Items listed in a dataset
(** X16.  There are no retries: one [send_glof_alert] posts to the SMS
    gateway at most once and opens at most one SMTP session, and so does
    one [send_all_clear]; in an alert dispatch nothing goes to the gateway
    once the mail session has begun. *)
Theorem each_channel_tried_once (self : GLOFAlertSystem) (w : World)
    (lake : string) (level : GLOFRiskLevel) (info : option string)
    (types : option (list UserType)) :
  count_events is_sms_attempt
    (trace_of (run (send_glof_alert w lake level info types) self)) <= 1
  /\ count_events is_connect
       (trace_of (run (send_glof_alert w lake level info types) self)) <= 1
  /\ (exists ts tm,
        trace_of (run (send_glof_alert w lake level info types) self)
        = ts ++ tm
        /\ forallb is_sms_event ts = true
        /\ existsb is_sms_event tm = false)
  /\ count_events is_sms_attempt
       (trace_of (run (send_all_clear w lake types) self)) <= 1
  /\ count_events is_connect
       (trace_of (run (send_all_clear w lake types) self)) <= 1.
Proof.
  assert (Hts : forall (ts : list Event) p,
             ts = [] \/ (exists r : res SmsResult, ts = [EvHttpPost p; EvSmsResult r]) ->
             count_events is_sms_attempt ts <= 1
             /\ count_events is_connect ts = 0
             /\ forallb is_sms_event ts = true).
  { intros ts p [-> | [r ->]]; cbn; repeat split; lia. }
  assert (Htm : forall (tm : list Event) rcpts la ms m0,
             tm = [] \/
             (exists provider,
                 tm = trace_of (send_glof_email provider w rcpts la ms m0)) ->
             count_events is_sms_attempt tm = 0
             /\ count_events is_connect tm <= 1
             /\ existsb is_sms_event tm = false).
  { intros tm rcpts la ms m0 [-> | [provider ->]].
    - cbn. repeat split; lia.
    - destruct (email_trace_facts provider w rcpts la ms m0)
        as (Hc & Hs & _).
      rewrite Hc, Hs. repeat split; [| lia].
      unfold count_events.
      assert (Hnone : existsb is_sms_attempt
                        (trace_of (send_glof_email provider w rcpts la ms m0))
                      = false).
      { revert Hs.
        generalize (trace_of (send_glof_email provider w rcpts la ms m0)).
        intros l. induction l as [| e l IH]; [reflexivity |].
        cbn. intros H. apply orb_false_iff in H as [He Hl].
        rewrite (IH Hl). destruct e; cbn in *; congruence. }
      revert Hnone.
      generalize (trace_of (send_glof_email provider w rcpts la ms m0)).
      intros l. induction l as [| e l IH]; [reflexivity |].
      cbn. intros H. apply orb_false_iff in H as [He Hl].
      rewrite He. exact (IH Hl). }
  assert (Halert :
            count_events is_sms_attempt
              (trace_of (run (send_glof_alert w lake level info types) self))
            <= 1
            /\ count_events is_connect
                 (trace_of (run (send_glof_alert w lake level info types) self))
               <= 1
            /\ (exists ts tm,
                  trace_of (run (send_glof_alert w lake level info types) self)
                  = ts ++ tm
                  /\ forallb is_sms_event ts = true
                  /\ existsb is_sms_event tm = false)).
  { destruct (get_contacts_for_lake (contact_manager self) lake
                (default_user_types types)) as [| c cs] eqn:Hcs.
    - rewrite (send_glof_alert_no_contacts self w lake level info types Hcs).
      cbn. repeat split; try lia. exists [], []. repeat split.
    - rewrite send_glof_alert_unfold by (rewrite Hcs; discriminate).
      rewrite Hcs.
      destruct (_send_alert_trace self w (c :: cs)
                  (new_alert w lake level info (c :: cs)))
        as (ts & tm & Ht & Hs & Hm).
      rewrite Ht, !count_events_app.
      destruct (Hts ts (sms_payload (sms_provider self) (phones_of (c :: cs))
                          (message (new_alert w lake level info (c :: cs)))))
        as (H1 & H2 & H3).
      { destruct Hs as [[_ ->] | [_ [r ->]]]; [left | right; exists r];
          reflexivity. }
      destruct (Htm tm (emails_of (c :: cs))
                  (glacial_lake (new_alert w lake level info (c :: cs)))
                  (message (new_alert w lake level info (c :: cs)))
                  (start self))
        as (H4 & H5 & H6).
      { destruct Hm as [-> | (_ & _ & provider & _ & ->)];
          [left | right; exists provider]; reflexivity. }
      split; [lia | split; [lia |]].
      exists ts, tm. repeat split; assumption. }
  destruct Halert as (Ha1 & Ha2 & Ha3).
  split; [exact Ha1 | split; [exact Ha2 | split; [exact Ha3 |]]].
  destruct (get_contacts_for_lake (contact_manager self) lake
              (default_user_types types)) as [| c cs] eqn:Hcs.
  - unfold run, send_all_clear, try_except, bind, get_self. cbn.
    rewrite Hcs. cbn. split; lia.
  - rewrite send_all_clear_unfold by (rewrite Hcs; discriminate).
    rewrite Hcs.
    destruct (_send_message_trace w (c :: cs)
                (format_all_clear_message (now_ist w) lake None)
                ("GLOF All Clear - " ++ lake) (start self))
      as (b & ts & tm & Hrun & Hs & Hm & _).
    rewrite Hrun. unfold trace_of. cbn [snd]. rewrite !count_events_app.
    destruct (Hts ts (sms_payload (sms_provider (m_self (start self)))
                        (phones_of (c :: cs))
                        (format_all_clear_message (now_ist w) lake None)))
      as (H1 & H2 & _).
    { destruct Hs as [-> | (_ & _ & r & ->)]; [left | right; exists r];
        reflexivity. }
    destruct (Htm tm (emails_of (c :: cs))
                ("GLOF All Clear - " ++ lake)%string
                (format_all_clear_message (now_ist w) lake None) (start self))
      as (H4 & H5 & _).
    { destruct Hm as [-> | (_ & _ & provider & _ & ->)];
        [left | right; exists provider]; reflexivity. }
    split; lia.
Qed.

(** X17.  A dispatch only ever writes the status and the sent time of the
    alert record: the record it leaves names the lake and level of the
    call, lists the ids of the contacts found for the lake, carries the
    formatted text that was sent, and has the id, times, retry count and
    extra data it was created with. *)
Theorem dispatch_keeps_alert_content (self : GLOFAlertSystem) (w : World)
    (lake : string) (level : GLOFRiskLevel) (info : option string)
    (types : option (list UserType)) (a : GLOFAlert) :
  alert_after (run (send_glof_alert w lake level info types) self) = Some a ->
  same_content a
    (new_alert w lake level info
       (get_contacts_for_lake (contact_manager self) lake
          (default_user_types types)))
  /\ glacial_lake a = lake
  /\ risk_level a = level
  /\ contacts a
     = map id (get_contacts_for_lake (contact_manager self) lake
                 (default_user_types types))
  /\ message a
     = format_glof_message (now_ist w) lake level (Some (now_ist w)) info
  /\ retry_count a = 0%Z.
Proof.
  destruct (send_glof_alert_cases self w lake level info types)
    as [[_ Hrun] | [_ (b & self' & a' & t & Hrun & Hd)]];
    rewrite Hrun; unfold alert_after, mem_of; cbn [fst snd m_alert].
  - discriminate.
  - intros [= <-].
    inversion Hd; subst; unfold same_content; repeat split.
Qed.

(** X17 on an alert that goes out by SMS. *)
Lemma dispatch_keeps_alert_content_witness :
  exists a,
    alert_after (run (send_glof_alert world_ok "Pangong Tso" HIGH (Some "X")
                        None) sample_system) = Some a
    /\ glacial_lake a = "Pangong Tso"
    /\ contacts a
       = [Some "Defence_Base"; Some "emergency_team_1";
          Some "rescue_pangong_1"].
Proof.
  eexists. split; [reflexivity |].
  destruct (dispatch_keeps_alert_content sample_system world_ok "Pangong Tso"
              HIGH (Some "X") None _ eq_refl)
    as (_ & Hlake & _ & Hcs & _).
  split; [exact Hlake | exact Hcs].
Defined.

(** X18.  What [send_glof_alert] returns mirrors the status it leaves: it
    returns [True] exactly when the record ends [SENT] or [OFFLINE_QUEUED],
    a queued record has no sent time, and a record can only be left
    [PENDING] when an exception escaped from the SMS call. *)
Theorem result_mirrors_status (self : GLOFAlertSystem) (w : World)
    (lake : string) (level : GLOFRiskLevel) (info : option string)
    (types : option (list UserType)) (a : GLOFAlert) :
  alert_after (run (send_glof_alert w lake level info types) self) = Some a ->
  (result_of (run (send_glof_alert w lake level info types) self) = Ret true
   <-> status a = SENT \/ status a = OFFLINE_QUEUED)
  /\ (result_of (run (send_glof_alert w lake level info types) self) = Ret false
      <-> status a = FAILED \/ status a = PENDING)
  /\ (status a = OFFLINE_QUEUED -> sent_at a = None)
  /\ (status a = PENDING ->
      sms_escaped (trace_of (run (send_glof_alert w lake level info types) self))
      = true).
Proof.
  destruct (send_glof_alert_cases self w lake level info types)
    as [[_ Hrun] | [_ (b & self' & a' & t & Hrun & Hd)]];
    rewrite Hrun; unfold alert_after, result_of, trace_of, mem_of;
    cbn [fst snd m_alert].
  - discriminate.
  - intros [= <-].
    inversion Hd; subst; cbn [status sent_at set_status set_sent_at new_alert];
      (split; [split; [intros; auto; discriminate
                      | intros [Hst | Hst]; reflexivity || discriminate] |]);
      (split; [split; [intros; auto; discriminate
                      | intros [Hst | Hst]; reflexivity || discriminate] |]);
      (split; [intros; reflexivity || discriminate |]);
      intros; assumption || discriminate.
Qed.

(** X18 on a dispatch that is queued offline. *)
Lemma result_mirrors_status_witness :
  exists a,
    alert_after (run (send_glof_alert world_all_down "Pangong Tso" HIGH None
                        None) offline_system) = Some a
    /\ status a = OFFLINE_QUEUED
    /\ sent_at a = None.
Proof.
  eexists. split; [reflexivity |].
  destruct (result_mirrors_status offline_system world_all_down "Pangong Tso"
              HIGH None None _ eq_refl) as (Htrue & _ & Hq & _).
  assert (Hst : status
                  (set_status OFFLINE_QUEUED
                     (new_alert world_all_down "Pangong Tso" HIGH None
                        predefined_contacts)) = OFFLINE_QUEUED).
  { destruct (proj1 Htrue eq_refl) as [H | H]; [discriminate H | exact H]. }
  split; [exact Hst | exact (Hq Hst)].
Defined.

PROBLEM DETAILS =>
Which lines of the data include the string "PENDING"? Copy each of them.

ANSWER BOX =>
    [PENDING] when an exception escaped from the SMS call. *)
      <-> status a = FAILED \/ status a = PENDING)
  /\ (status a = PENDING ->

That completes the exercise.